(** * Gallery viewing subsystem: pagination, windowing, lightbox, gestures

  A shallow embedding of the gallery code of the public site
  (api/client.ts, api/hooks/useGalleryImagesInfinite.ts,
  hooks/useLightbox.ts, hooks/usePinchZoom.ts,
  components/features/gallery/VirtualizedGalleryGrid and
  pages/Gallery/GalleryContainer.tsx), with the properties its
  specification states about it.

  JavaScript numbers that the code uses as indices, pixel counts and
  identifiers are integers and are modelled as [Z]; the coordinates and
  distances of the gesture recognisers are real numbers, and the scale of
  the pinch recogniser is a real number, an infinity or [NaN] (the
  rounding of IEEE doubles is not modelled). State updates given to
  React are kept until React runs them. *)

From Stdlib Require Import ZArith List Lia Permutation Sorted String Ascii.
From Stdlib Require Import DecimalString Reals Lra.
From Stdlib Require DecimalPos DecimalZ.
From stdpp Require Import base option list sets sorting.

Local Open Scope Z_scope.

(** ** types/gallery.ts *)

Record GalleryImage : Type := mkImage {
  id : Z;
  cloudinary_url : string;
  caption : option string;
  display_order : Z
}.

Record PaginationMetadata : Type := mkPagination {
  next_cursor : option Z;
  has_more : bool;
  total_count : Z
}.

Record GalleryResponse : Type := mkResponse {
  images : list GalleryImage;
  pagination : PaginationMetadata
}.

(** The [data] of react-query's infinite query: the pages in the order in
    which the query stored them, with the cursor each was requested with. *)
Record InfiniteData : Type := mkInfiniteData {
  pages : list GalleryResponse;
  pageParams : list (option Z)
}.
(** * randomRedisWithFuzzer: a shallow embedding of the fuzzer and its properties

    The program reads command templates from a line-oriented file, optionally
    perturbs each sampled command by inserting one special character, sends
    batches of commands through a pipelined hiredis connection, drains the
    replies and appends every completed batch to a log file.

    Strings ([std::string]) are lists of characters, [int] values are
    integers with the 32-bit wrap-around written out, the file system is a
    finite map from paths to contents, and the calls that touch the outside
    world ([rand], the file streams, hiredis) thread an explicit state.

    What the environment decides is read from oracles: the values of
    [rand], whether an output stream opens, whether the scratch file can be
    opened for reading it back, whether a reply can be read, how the
    connection attempt ends and the two file names.  Writing to a stream
    that did open always succeeds, the command file opens for reading
    exactly when it exists, and the text sent to [std::cout] and
    [std::cerr] is left out.

    hiredis is outside the program.  Every call of [redisAppendCommand] is
    recorded twice: by the [std::string] on which [c_str()] is called and by
    the C string the library receives as its format, which ends at the
    first NUL byte.  What the library does with a format that contains [%]
    (it reads arguments that the call does not pass, or refuses the format)
    is not modelled: the run goes on, and the recorded formats tell whether
    such a call was made. *)

From Stdlib Require Import ZArith Ascii String DecimalString DecimalPos.
From stdpp Require Import base gmap strings list.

+---+

*Task details*
Some lines of the data above may hold the word "DecimalPos"; report how many do, and nothing else.

*Written response*
2